Con questo risultato, Hamilton allunga in campionato mettendo 59 punti tra sé e Vettel, che adesso si deve guardare anche da Bottas a 13 punti, quando mancano 4 gare alla conclusione. Delle quali la prossima è quella ad Austin, negli Usa, tra due settimane.

La cronaca "live" con Twitter

Introduzione

Partenza alle ore 7 italiane (le 14 locali) per il GP del Giappone, sedicesima prova del Mondiale F1 2017. Sono 53 giri di gara sul circuito di 5.807 metri che seguiremo dall'inizio alla fine con la nostra cronaca diretta, tramite il nostro canale Twitter specifico @autosprintLIVE.

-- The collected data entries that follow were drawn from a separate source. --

(* ===== verification/ScriptTheorems.v ===== *)
(** * Theorems about the script interpreter *)
From S2P Require Import Prelude Errors Wire ScriptNum Opcodes Script ScriptFacts Tx TxFacts Crypto Stack Slice.
From S2P Require Import Interp InterpFacts VerifyFacts InterpStatic MultisigFacts.

(** ** Concrete parameters for the examples *)

(** A key or signature library that accepts everything, and one that parses no key. *)
Definition toy_secp : Secp256k1 := {|
  Pub := unit; Sig := unit;
  EcPubkeyParse := fun _ => (tt, true);
  EcPubkeySerialize := fun _ _ => Some [2];
  EcdsaSignatureParseDerLax := fun _ => Some tt;
  EcdsaSignatureNormalize := fun s => (s, 0, true);
  EcdsaVerify := fun _ _ _ => true |}.
Definition no_key_secp : Secp256k1 := {|
  Pub := unit; Sig := unit;
  EcPubkeyParse := fun _ => (tt, false);
  EcPubkeySerialize := fun _ _ => None;
  EcdsaSignatureParseDerLax := fun _ => Some tt;
  EcdsaSignatureNormalize := fun s => (s, 0, true);
  EcdsaVerify := fun _ _ _ => true |}.
Definition toy_hashes : Hashes := {|
  Sha256 := toy_hash;
  Ripemd160 := fun b => le_bytes 20 (le_val b);
  Sha1 := fun b => le_bytes 20 (le_val b) |}.
Lemma toy_hash_laws : HashLaws (H := toy_hashes).
Proof. split; intros b; (split; [apply le_bytes_ok|apply length_le_bytes]). Qed.
#[local] Existing Instance toy_secp.
#[local] Existing Instance toy_hashes.
#[local] Existing Instance toy_hash_laws.
Definition toy_grow (c n : nat) : nat := (2 * n)%nat.
(** A heap with two loaded scripts. *)
Definition load2 (b1 b2 : bytes) : heap * hscript * hscript :=
  let '(h, s1) := load [] (NewScriptRaw b1) in let '(h, s2) := load h (NewScriptRaw b2) in (h, s1, s2).
Lemma load2_ok b1 b2 : bytes_ok b1 -> bytes_ok b2 ->
  let '(h, s1, s2) := load2 b1 b2 in Forall bytes_ok h /\ hscript_ok h s1 /\ hscript_ok h s2 /\ hdata s2 = b2.
Proof.
  intros H1 H2. unfold load2. destruct (load_ok [] b1) as (_ & B1 & O1 & _); [constructor|done|].
  destruct (load [] (NewScriptRaw b1)) as [h1 s1]. cbn [fst snd] in *.
  destruct (load_ok h1 b2 B1 H2) as (E2 & B2 & O2 & V2).
  destruct (load h1 (NewScriptRaw b2)) as [h2 s2]. cbn [fst snd] in *. split_and!; [done| |done|].
  - eapply hscript_ok_le; [by apply heap_ext_le|done].
  - rw -(data_convertOPS b2). by rw -/(NewScriptRaw b2) -V2.
Qed.
Lemma toy_safe flags : SafeChecker (H0 := RealChecker) sample_tx 0 flags.
Proof. apply RealChecker_safe; [by vm_compute|]. right. intros b c. by exists 2, []. Qed.
#[local] Existing Instance toy_safe.

(** ** Safety *)

(** C9. With a safe checker EvalScript never panics: from any stack of slices inside their
    arrays, of at most 1000 elements of at most 520 bytes, and any loaded script, it
    returns; the arrays keep their sizes, and after a success the main stack is again
    within the limits.  A checker is safe ([SafeChecker]) when its CheckSig does not panic
    on the transaction, and its VerifySignature not on what ParsePubKey returns where the
    flags enable OP_CHECKDATASIG.  RealChecker is safe where they do not enable it, and
    otherwise if the key library can serialise whatever its parser returned
    ([RealChecker_safe]); where it cannot, OP_CHECKDATASIG does panic
    ([CheckDataSig_bad_key]). *)
Theorem EvalScript_safe `{Secp256k1} `{!Checker} `{Hashes} `{!HashLaws} (grow : nat -> nat -> nat)
    (t : Tx) (nIn money flags : Z) `{!SafeChecker t nIn flags} (h : heap) (stk : list slice) (s : hscript)
    (Hh : Forall bytes_ok h) (Hstk : stack_ok h stk) (Hs : hscript_ok h s) :
  let '(h', stk', r) := EvalScript grow t nIn money flags h stk s in
  r <> Panic /\ heap_le h h' /\ Forall bytes_ok h' /\ (r = Ok tt -> stack_ok h' stk').
Proof. by apply EvalScript_ok. Qed.
Lemma undo_of_mono M M' t us : M ⊆ M' -> undo_of M t us -> undo_of M' t us.
Proof.
  intros Hs Hu. eapply Forall2_impl; [exact Hu|]. intros i c [Hi Hc]. split; [|done]. by eapply lookup_weaken.
Qed.
Lemma tx_coins_mono t M : (forall j, M !! mkOutPoint (id t) j = None) -> M ⊆ tx_coins t M.
Proof.
  intros Hn. apply map_subseteq_spec. intros op c Hc. destruct (decide (Hash op = id t)) as [Hh|Hh]; [|by rw tx_coins_other].
  destruct op as [h j]. cbn in Hh. subst h. by rw Hn in Hc.
Qed.

(** The transactions after the coinbase. *)
Definition spends (l : list Tx) : list OutPoint := concat (map prevs l).

Lemma apply_txs_rep (magnetic check : bool) flags maxOps lockFlags l : forall a a' M I,
  apply_txs grow drain cv magnetic check flags height maxOps lockFlags l a = Ok a' ->
  applied M I a -> Forall (fun t => IsCoinBase t = false /\ conn_tx t /\ conn_ins t) l -> NoDup (map id l) ->
  (magnetic = false -> forall t j, t ∈ l -> M !! mkOutPoint (id t) j = None) ->
  let M' := if magnetic then M else block_coins l M in
  applied M' (I ++ spends l) a' /\ M ⊆ M' /\ exists uss, ap_undo a' = ap_undo a ++ uss /\ Forall2 (undo_of M') l uss.
Proof.
  induction l as [|t l IH]; intros a a' M I Hap Ha Hl Hnd Hnew M'; cbn [apply_txs] in Hap.
  { injection Hap as <-. assert (M' = M) as -> by by destruct magnetic.
    unfold spends. rw app_nil_r. split_and!; [done|done|]. exists []. by rw app_nil_r. }
  apply Forall_cons in Hl as [(Hncb & Hct & Hci) Hl]. cbn [map] in Hnd. apply NoDup_cons in Hnd as [Hni Hnd].
  rw Hncb in Hap. apply res_bind_inv in Hap as (a1 & Hap1 & Hap).
  destruct (apply_tx_rep _ _ _ _ _ _ _ _ _ _ Hap1 Ha Hncb Hct Hci) as (Ha1 & us & Eu & Hu).
  { intros Hm j. apply Hnew; [done|by left]. }
  set (M1 := if magnetic then M else tx_coins t M) in *.
  assert (M ⊆ M1) as Hsub by (subst M1; destruct magnetic; [done|apply tx_coins_mono; intros j; apply Hnew; [done|by left]]).
  destruct (IH a1 a' M1 (I ++ prevs t) Hap Ha1 Hl Hnd) as (Ha2 & Hsub2 & uss & Eus & Hus).
  { intros -> t' j Hin. subst M1. rw tx_coins_other; [apply Hnew; [done|by right]|]. cbn. intros Heq. apply Hni.
    rw -Heq. apply list_elem_of_fmap. by exists t'. }
  assert ((if magnetic then M1 else block_coins l M1) = M') as E by (subst M1 M'; by destruct magnetic).
  rw E in Ha2 Hsub2 Hus. rw -app_assoc in Ha2. split_and!; [done|by trans M1|].
  exists (us :: uss). rw Eus Eu -app_assoc. split; [done|]. constructor; [|done]. eapply undo_of_mono; [|exact Hu]. by trans M1.
Qed.

Lemma early_coins_rep (magnetic : bool) flags st l : forall n cm V n' cm', cmrep st U cm V -> Forall conn_tx l ->
  early_coins magnetic flags height l n cm = Ok (n', cm') ->
  cmrep st U cm' (foldl (fun V t => if magnetic || IsCoinBase t then tx_coins t V else V) V l).
Proof.
  induction l as [|t l IH]; intros n cm V n' cm' Hcm Hl Hx; cbn [early_coins] in Hx; [by injection Hx as _ <-|].
  apply Forall_cons in Hl as [Ht Hl]. apply res_bind_inv in Hx as (k & _ & Hx). apply res_bind_inv in Hx as (cm1 & Hc & Hx).
  cbn [foldl]. eapply IH; [|done|exact Hx]. destruct (magnetic || IsCoinBase t).
  - destruct (TxAddCoins_rep (E := TxErr) st cm V t Hcm Ht) as (cm2 & E & Hcm2). rw E in Hc. by injection Hc as ->.
  - by injection Hc as ->.
Qed.

Lemma bip30_outs_rep h n : forall i st st', cache_ok T st U -> length h = 32%nat -> bytes_ok h -> 0 <= i ->
  i + Z.of_nat n <= 2 ^ 32 -> (forall j, 0 <= j < i + Z.of_nat n -> mkOutPoint h j ∈ T) ->
  bip30_outs h n i st = Ok st' -> cache_ok T st' U.
Proof.
  induction n as [|n IH]; intros i st st' Hok Hl Hb Hi Hn HopT Hx; cbn [bip30_outs] in Hx; [by injection Hx as <-|].
  rw u32_id in Hx; last int_lia. apply res_bind_inv in Hx as ([have s] & Hh & Hx). unfold HaveCoin in Hh.
  destruct (GetCoin_rep (E := TxErr) T HT st U (mkOutPoint h i) Hok) as (s1 & E & Hok1 & _).
  { split_and!; [done|done|cbn; int_lia]. }
  { apply HopT. lia. }
  rw E in Hh. injection Hh as <- <-. destruct (match _ with Some _ => _ | None => _ end); [done|].
  eapply (IH (i + 1)); [exact Hok1|done|done|lia|lia| |exact Hx]. intros j Hj. apply HopT. lia.
Qed.
Lemma bip30_txs_rep l : forall st st', cache_ok T st U -> Forall conn_tx l -> bip30_txs l st = Ok st' -> cache_ok T st' U.
Proof.
  induction l as [|t l IH]; intros st st' Hok Hl Hx; cbn [bip30_txs] in Hx; [by injection Hx as <-|].
  apply Forall_cons in Hl as [[Ho Hc [Hlen Hb] Hn Hr] Hl]. apply res_bind_inv in Hx as (s & Hs & Hx).
  eapply IH; [|done|exact Hx]. by eapply bip30_outs_rep in Hs.
Qed.

(** The block of a coinbase and other transactions. *)
Record conn_block (cb : Tx) (rest : list Tx) : Prop := {
  cb_first : IsCoinBase cb = true;
  cb_txs : Forall conn_tx (cb :: rest);
  cb_rest : Forall (fun t => IsCoinBase t = false) rest;
  cb_ins : Forall conn_ins rest;
  cb_ids : NoDup (map id (cb :: rest)) }.

Lemma foldl_early (magnetic : bool) l : forall V, Forall (fun t => IsCoinBase t = false) l ->
  foldl (fun V t => if magnetic || IsCoinBase t then tx_coins t V else V) V l = if magnetic then block_coins l V else V.
Proof.
  induction l as [|t l IH]; intros V Hl; cbn [foldl]; [by destruct magnetic|]. apply Forall_cons in Hl as [Ht Hl].
  rw IH // Ht. by destruct magnetic.
Qed.

Lemma new_after_coinbase cb rest t j : conn_block cb rest -> t ∈ rest -> tx_coins cb U !! mkOutPoint (id t) j = None.
Proof.
  intros [_ Htx _ _ Hnd] Hin. apply Forall_cons in Htx as [_ Htx]. rw Forall_forall in Htx.
  rw tx_coins_other; [by apply ct_new, Htx|]. cbn. cbn [map] in Hnd. apply NoDup_cons in Hnd as [Hni _].
  intros Heq. apply Hni. rw -Heq. apply list_elem_of_fmap. by exists t.
Qed.

(** The state in which the transactions after the coinbase are applied. *)
Lemma ApplyBlockTransactions_inv cb rest bip30 flags check subsidy maxOps lockFlags mtp st cm undo st' :
  cache_ok T st U -> conn_block cb rest ->
  ApplyBlockTransactions grow drain p cv (cb :: rest) bip30 flags check subsidy height maxOps lockFlags mtp st
    = Ok (cm, undo, st') ->
  exists (mg : bool) a0 a M0 vo,
    apply_txs grow drain cv mg check flags height maxOps lockFlags rest a0 = Ok a /\
    applied M0 [] a0 /\ ap_fees a0 = 0 /\ ap_undo a0 = [] /\
    Forall (fun t => IsCoinBase t = false /\ conn_tx t /\ conn_ins t) rest /\ NoDup (map id rest) /\
    (mg = false -> forall t j, t ∈ rest -> M0 !! mkOutPoint (id t) j = None) /\
    (if mg then M0 else block_coins rest M0) = block_coins (cb :: rest) U /\
    GetValueOut (E := TxErr) cb = Ok vo /\ vo <= i64 (ap_fees a + subsidy) /\
    cm = ap_cm a /\ undo = ap_undo a /\ st' = ap_st a.
Proof.
  intros Hok Hblk Hx. pose proof Hblk as [Hcb Htxs Hrest Hins Hids]. unfold ApplyBlockTransactions in Hx.
  apply res_bind_inv in Hx as (st0 & Hb & Hx). assert (cache_ok T st0 U) as Hok0.
  { destruct bip30; [by eapply bip30_txs_rep|by injection Hb as <-]. }
  cbv zeta in Hx. set (mg := IsMagneticAnomalyEnabled p mtp) in *.
  apply res_bind_inv in Hx as ([n cm0] & He & Hx). apply res_bind_inv in Hx as (a & Ha & Hx).
  apply res_bind_inv in Hx as (vo & Hvo & Hx). destruct (Z.ltb_spec (i64 (ap_fees a + subsidy)) vo) as [|Hle]; [done|].
  injection Hx as <- <- <-. assert (cmrep st0 U ∅ U) as Hemp by by apply cm_rep_empty.
  pose proof (early_coins_rep mg flags st0 (cb :: rest) 0 ∅ U n cm0 Hemp Htxs He) as Hcm0.
  cbn [foldl] in Hcm0. rw Hcb orb_true_r foldl_early // in Hcm0.
  cbn [apply_txs] in Ha. rw Hcb in Ha. cbn [mbind res_bind] in Ha.
  exists mg, (mkApply cm0 st0 n 0 []), a, (if mg then block_coins rest (tx_coins cb U) else tx_coins cb U), vo.
  apply Forall_cons in Htxs as [Hct Htxs]. cbn [map] in Hids. pose proof Hids as Hids'. apply NoDup_cons in Hids' as [_ Hnd].
  split_and!; try done.
  - split; [done|done| |constructor]. by intros op Hop%not_elem_of_nil.
  - clear -Htxs Hrest Hins. induction rest as [|t l IH]; [constructor|].
    apply Forall_cons in Htxs as [? ?]. apply Forall_cons in Hrest as [? ?]. apply Forall_cons in Hins as [? ?].
    constructor; [done|by apply IH].
  - intros -> t j Hin. by apply (new_after_coinbase cb rest).
  - unfold block_coins. cbn [foldl]. by destruct mg.
Qed.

Come già accaduto varie volte in passato, la gara nipponica potrà risultare decisiva in campionato: non dal punto di vista matematico, certo, però potrebbe sancire il definitivo allungo in classifica da parte di Hamilton dalla pole position, come al contrario l'inizio dell'insperata ma non ancora impossibile riscossa di Vettel che parte anche lui in prima fila. Con le previsioni meteo che danno al massimo qualche nuvola, non dovrebbero peraltro esserci ulteriori variabili se non l'abilità dei piloti, la messa a punto delle macchine e la strategia delle squadre.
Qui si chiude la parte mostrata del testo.